Blanchot and the New French Criticism
[In the following review, Fowlie comments on the literary and historical significance of the essays in The Work of Fire.]
The goals of the new French criticism, in which Maurice Blanchot holds his place beside Derrida, Foucault, Bachelard, Starobinski, and Jean-Pierre Richard, seem very complex. Such criticism may entail more than the analysis of a sonnet or even of a novel: it may be involved with the understanding of the entire experience of an author seen in the light of all his writing, and it may even attempt to illuminate the entire age in which the author lived. Blanchot’s study Lautréamont et Sade, like Sartre’s long analysis of Genet, is a work of criticism in which the critic’s aims are multiple.
Blanchot (born in 1907) was first read in France during the second quarter of this century. His answer to the question What is literature? has become clearer as each of his major works of criticism has appeared. La Part du Feu (The Work of Fire, as Charlotte Mandell has admirably translated the title—and these essays in general) was first published in 1949, the year that Lautréamont et Sade was also published.
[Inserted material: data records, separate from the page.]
Lemma ready_acceptable g t proposal :
  ready g t proposal -> (committable t -> acceptable t proposal) -> acceptable t proposal.
Proof. intros Hr Ha. destruct proposal; [|done]. by apply Ha, Hr. Qed.

Section Tasks.
Context (dir : string) (s : FileSystemTaskStateStore) (w : DurableWriterGuard).
Hypothesis Hstore : store_ok dir s.
Hypothesis Hapart : writer_apart s.
Hypothesis Hwriter : tss_writer s = Some w.
Abbreviation g := (wg_generation w).
Abbreviation at_rest := (at_rest dir w).
Abbreviation decides := (decides dir s w).

Lemma decides_bind_same {A} files task_id t (p : StoreProg TaskStateSnapshot)
    (k : TaskStateSnapshot -> StoreProg A) proposal a :
  decides files task_id t None p t -> task_id <> latest_id ->
  (forall files', at_rest files' task_id t -> decides files' task_id t proposal (k t) a) ->
  decides files task_id t proposal (prog_bind p k) a.
Proof.
  intros (files' & E & (Hd & Hv & Hon & Hf) & Hsame) Hne Hk.
  destruct (Hk files') as (files'' & E' & (Hd' & Hv' & Hon' & Hf') & Hsame'); [by split_and!|].
  exists files''. split; [by rewrite run_alone_bind, E|]. split.
  - split_and!; try done. intros path H1 H2. by rewrite Hf', Hf.
  - intros Hn. by rewrite Hsame', Hsame.
Qed.

Lemma requeue_decides files task_id t :
  at_rest files task_id t -> (is_live t = true -> ts_owner_generation t <> g) ->
  ready g t (requeue_proposal t) ->
  (is_some (ts_replay_delivery t) = false -> ts_status t <> "queued") ->
  decides files task_id t (requeue_proposal t)
    (if is_some (ts_replay_delivery t) then recover_abandoned_replay_delivery s task_id
     else recover_abandoned_task_for_retry s task_id)
    (recovered_as g (requeue_proposal t) t).
Proof using Hstore Hapart Hwriter.
  intros Hr Hlive Hready Hq.
  pose proof (ready_acceptable _ _ _ Hready (requeue_acceptable t)) as Ha.
  destruct (is_some (ts_replay_delivery t)) eqn:E.
  - apply replay_decides; try done. intros Hs. apply Hlive. unfold is_live. by rewrite Hs.
  - apply abandoned_decides; try done; [by apply Hq|]. intros H. by apply Hready.
Qed.

Lemma at_rest_key files task_id t : at_rest files task_id t -> ts_task_id t = task_id.
Proof. by intros (_ & _ & (_ & _ & ->) & _). Qed.

Lemma baseline_decides files task_id t :
  at_rest files task_id t -> (is_live t = true -> ts_owner_generation t <> g) ->
  ready g t (baseline_proposal t) ->
  decides files task_id t (baseline_proposal t) (recover_baseline_snapshot s t)
    (recovered_as g (baseline_proposal t) t).
Proof using Hstore Hapart Hwriter.
  intros Hr Hlive Hready. pose proof (ready_acceptable _ _ _ Hready (baseline_acceptable t)) as Ha.
  unfold recover_baseline_snapshot, baseline_proposal in *. rewrite (at_rest_key _ _ _ Hr).
  destruct (recovery_status t) as [status|]; [|by apply decides_done].
  destruct (String.eqb status "queued" && is_some (ts_replay_delivery t)) eqn:E.
  - apply andb_true_iff in E as [_ E]. pose proof (requeue_decides files task_id t Hr Hlive Hready) as H.
    rewrite E in H. by apply H.
  - by apply decides_compare_and_set.
Qed.

Lemma recovered_differs proposal t : proposal <> None -> recovered_as g proposal t <> t.
Proof.
  destruct proposal as [[mode p]|]; [|done]. intros _ H.
  apply (f_equal ts_record_version) in H. cbn in H. lia.
Qed.

Lemma safe_decides files task_id t :
  at_rest files task_id t -> (is_live t = true -> ts_owner_generation t <> g) ->
  ready g t (safe_proposal t) ->
  decides files task_id t (safe_proposal t) (recover_registered_safe_task s t)
    (recovered_as g (safe_proposal t) t).
Proof using Hstore Hapart Hwriter.
  intros Hr Hlive Hready. pose proof (ready_acceptable _ _ _ Hready (safe_acceptable t)) as Ha.
  unfold recover_registered_safe_task, safe_proposal in *.
  destruct (is_one_of _ _) eqn:Es; [|by apply baseline_decides]. apply is_one_of_true in Es.
  rewrite (at_rest_key _ _ _ Hr).
  assert (Hq : ready g t (requeue_proposal t)).
  { intros H. apply Hready. by destruct (requeue_proposal t). }
  assert (Hd : decides files task_id t (requeue_proposal t)
    (if is_some (ts_replay_delivery t) then recover_abandoned_replay_delivery s task_id
     else recover_abandoned_task_for_retry s task_id)
    (recovered_as g (requeue_proposal t) t)).
  { apply requeue_decides; try done. intros _ R. rewrite R in Es. set_solver. }
  destruct (requeue_proposal t) as [proposal|] eqn:Eq.
  - eapply decides_bind; [exact Hd|]. intros files'.
    by rewrite bool_decide_eq_false_2 by (by apply recovered_differs).
  - eapply decides_bind_same; [exact Hd|apply Hr|]. intros files' Hr'.
    rewrite bool_decide_eq_true_2 by done. cbn [negb orb].
    destruct (String.eqb (ts_status t) "interrupted"); [by apply decides_done|].
    destruct (is_some (ts_replay_delivery t) && _); [|by apply baseline_decides].
    by apply decides_compare_and_set.
Qed.
End Tasks.

(** ** The ledger's verdict *)

Lemma sha256_forms field field' v :
  validate_sha256_digest field v = Ok tt -> validate_canonical_sha256 v field' = Ok tt /\ utf8_valid v = true.
Proof.
  intros H. split; [|by apply graphic_utf8, (sha256_shape_graphic field)]. revert H.
  unfold validate_sha256_digest, validate_canonical_sha256. destruct (strip_prefix _ _); [|done].
  by destruct (_ || _).
Qed.

Section Ledger.
Variable sha256 : string -> string.
Hypothesis sha256_length : forall s, String.length (sha256 s) = 32.

Lemma canonical_digest_forms domain fields field :
  validate_canonical_sha256 (canonical_digest sha256 domain fields) field = Ok tt /\
  utf8_valid (canonical_digest sha256 domain fields) = true.
Proof using sha256_length.
  split; [|apply graphic_utf8, canonical_digest_graphic].
  unfold validate_canonical_sha256, canonical_digest. rewrite strip_prefix_append, hex_encode_lower.
  unfold str_len. by rewrite hex_encode_length, sha256_length.
Qed.

Lemma operation_digest_forms r field :
  effect_valid sha256 r ->
  validate_canonical_sha256 (eo_operation_digest (er_operation r)) field = Ok tt /\
  utf8_valid (eo_operation_digest (er_operation r)) = true.
Proof using sha256_length.
  intros V. destruct (operation_new_Ok _ _ _ _ _ _ _ (ev_operation _ _ V)) as [-> _].
  apply canonical_digest_forms.
Qed.

Lemma committed_result_forms r :
  effect_ok sha256 r -> er_state r = EffectCommitted ->
  exists d z, er_result_digest r = Some d /\ er_result_size_bytes r = Some z /\
    validate_canonical_sha256 d "task result digest" = Ok tt /\ utf8_valid d = true /\ (z <= usize_max)%N.
Proof.
  intros [V R] Hs. pose proof (ev_result _ _ V) as H. unfold validate_effect_result in H. rewrite Hs in H.
  destruct (er_committed_at_ms r) as [c|]; [|done]. cbn [ok_or] in H. apply reject_Ok in H as [_ H].
  destruct (er_result_digest r) as [d|]; [|done]. cbn [ok_or] in H. apply then_Ok in H as [[[] Hd] H].
  pose proof (erg_size _ R) as Hz.
  destruct (er_result_size_bytes r) as [z|]; [|done]. exists d, z.
  destruct (sha256_forms _ "task result digest" _ Hd). by split_and!.
Qed.
End Ledger.

Definition known_status (t : TaskStateSnapshot) : Prop :=
  ts_status t = "completed" \/ is_one_of (ts_status t) RECONCILABLE = true.

Lemma block_total t op :
  task_validate t = Ok tt -> known_status t -> ts_status t <> "completed" -> ts_envelope t <> None ->
  validate_canonical_sha256 op "effect operation digest" = Ok tt ->
  exists p, block_unknown_effect t op = Ok p.
Proof.
  intros Hv [Hk|Hk] Hs He Hop; [done|]. unfold block_unknown_effect. rewrite Hop. cbv zeta.
  destruct (_ && _); [by eexists|]. rewrite (proj2 (String.eqb_neq _ _) Hs).
  destruct (ts_envelope t) as [e|] eqn:Ee; [|done]. rewrite Hk. cbn [is_none negb].
  match goal with |- context [task_validate ?x] => set (p := x) end.
  assert (task_validate p = Ok tt) as ->; [|by exists p].
  apply task_validate_iff in Hv. apply task_validate_iff. destruct Hv. constructor; try done.
  change (is_some (ts_execution_owner t) && negb true = false). by rewrite andb_false_r.
Qed.

Lemma recover_total t op d z :
  task_validate t = Ok tt -> known_status t -> ts_envelope t <> None ->
  (ts_status t = "completed" -> ts_result_digest t = Some d /\ ts_result_size_bytes t = Some z) ->
  validate_canonical_sha256 op "effect operation digest" = Ok tt ->
  validate_canonical_sha256 d "task result digest" = Ok tt ->
  exists p, recover_committed_effect t op d z = Ok p.
Proof.
  intros Hv Hk He Hc Hop Hd. unfold recover_committed_effect. rewrite Hop, Hd.
  destruct (ts_envelope t) as [e|] eqn:Ee; [|done]. cbn [is_none].
  destruct (String.eqb_spec (ts_status t) "completed") as [Hs|Hs].
  { destruct (Hc Hs) as [-> ->]. rewrite !bool_decide_eq_true_2 by done. by eexists. }
  destruct Hk as [Hk|Hk]; [done|]. rewrite Hk. cbn [negb]. cbv zeta.
  match goal with |- context [task_validate ?x] => set (p := x) end.
  assert (task_validate p = Ok tt) as ->; [|by exists p].
  apply task_validate_iff in Hv. apply task_validate_iff. destruct Hv. constructor; try done.
  - unfold validate_result. cbn -[validate_canonical_sha256]. by rewrite Ee.
  - change (is_some (ts_execution_owner t) && negb true = false). by rewrite andb_false_r.
Qed.

(** The operation of a task whose handler is registered as non-idempotent. *)
Definition task_operation (sha256 : string -> string) (handlers : TaskHandlerRegistry)
    (t : TaskStateSnapshot) : option (Res EffectOperationIdentity) :=
  e ← ts_envelope t; scope ← non_idempotent_effect_scope handlers (env_kind e);
  Some (operation_new sha256 (env_idempotency_key e) (env_kind e) (env_agent_id e) scope
          (input_digest (env_input e))).

(** The ledger and the task tell the same story: its operation is well
    formed, a record under its key is a record of that operation, a prepared
    one belongs to an unfinished task and a committed one agrees with a
    completed task's result. *)
Definition ledger_agrees (sha256 : string -> string) (handlers : TaskHandlerRegistry) (ledger : Dir)
    (t : TaskStateSnapshot) : Prop :=
  forall r, task_operation sha256 handlers t = Some r ->
    exists op, r = Ok op /\ forall record, on_ledger sha256 ledger (eo_idempotency_key op) record ->
      er_operation record = op /\
      match er_state record with
      | EffectPrepared => ts_status t <> "completed"
      | EffectCommitted => ts_status t = "completed" ->
          ts_result_digest t = er_result_digest record /\
          ts_result_size_bytes t = er_result_size_bytes record
      end.

(** [found] is what the ledger holds for the task. *)
Definition finds (sha256 : string -> string) (ledger : Dir) (t : TaskStateSnapshot)
    (found : option EffectLedgerRecord) : Prop :=
  forall e, ts_envelope t = Some e -> forall record,
    on_ledger sha256 ledger (env_idempotency_key e) record <-> found = Some record.

Section Decision.
Variable sha256 : string -> string.
Hypothesis sha256_length : forall s, String.length (sha256 s) = 32.
Context (dir : string) (s : FileSystemTaskStateStore) (w : DurableWriterGuard).
Hypothesis Hstore : store_ok dir s.
Hypothesis Hapart : writer_apart s.
Hypothesis Hwriter : tss_writer s = Some w.
Context (handlers : TaskHandlerRegistry) (ledger : Dir).
Hypothesis Hledger : ledger_ok sha256 ledger.
Abbreviation g := (wg_generation w).
Abbreviation at_rest := (at_rest dir w).
Abbreviation decides := (decides dir s w).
In these two works of criticism Blanchot expressed his conviction that an authentic essay in literary criticism is an experience by which a writer enters into an existence that he did not know before writing it. The critic moves from book to book, marveling at the endless variety of literature; and he uses comparisons in his art as critic as generously as a poet uses metaphors.
Quite early in his career Blanchot’s writing was called thematic criticism. Rather than analyzing a text, he asks why such a text came into being. Why is there literature? How can one explain the phenomenon of a book? Why is there an author of a book? Why is there a reader of a book? How is literature possible? Such questions are the leading points of departure in the essays collected in The Work of Fire. The books Blanchot needed in order to discuss such problems were contemporary, and among the best of his contemporaries were René Char, Jean-Paul Sartre, Henry Miller.
Blanchot is concerned with the initial movement that created the work, with the movement that literally formed the creator. He shows a marked predilection for Lautréamont, whose Chants de Maldoror are creations of the self. Lautréamont is one of a small group of writers to whom Blanchot returns over and again as authentic artists whose writing is a self-creation. Mallarmé occupies a high place in this group, as do Hölderlin, Kafka, and René Char. Blanchot hereby denies the familiar concept of criticism which claims that a book comes from other books.
Such a theory explains Blanchot’s deep sympathy with surrealism. As Oedipus once listened to the words of the oracle, so the modern surrealist learns to listen to the mysterious words of his subconscious.
The metamorphoses that twentieth-century literature has undergone have been more profoundly explored by Maurice Blanchot than by any other critic. These essays in The Work of Fire reflect symbolism, surrealism, psychoanalysis, abstract art, the movies, the theater of the absurd, pop art, happenings.
It has been said that all modern criticism is “structuralist.” By the word structure, as applied to criticism, is meant not only the visible organization of the work, but the invisible, the inner, and the psychological architecture of the human experience out of which the writing comes. It is criticism of the work’s totality, not one part of which can be understood without reference to the whole. In a complex reciprocal relationship, the part illuminates the whole, as each sentence bears the meaning of the work.
In a literary sense our age is characterized by the large number of books written about books. In dedicating his book to his wife, one of our best American critics wrote: “To the critic of a critic of critics.” Not merely a man of discernment and taste, the critic today is called upon to be an aesthetician, a psychologist, a sociologist, a historian. The critics of each generation pass and are interred as quickly as most of its novelists and playwrights and poets. Few survive for long the rapid turnover of each decade, with the constant shifting of interests, the political changes, the scientific discoveries. Very few critics survive by imposing their methods of criticism even on one decade—and by maintaining the originality of their work.
These articles by Maurice Blanchot, published during the 1940s after his earlier work as a journalist and devoted to such figures as Kafka, Mallarmé, Char, Hölderlin, Baudelaire, Rimbaud, Sartre, Malraux, Gide, Valéry, and Nietzsche, seem destined to last for some time. By the serious questions they raise concerning the basic assumptions of literature, concerning the very reasons for having books and having readers of those books, they will endure.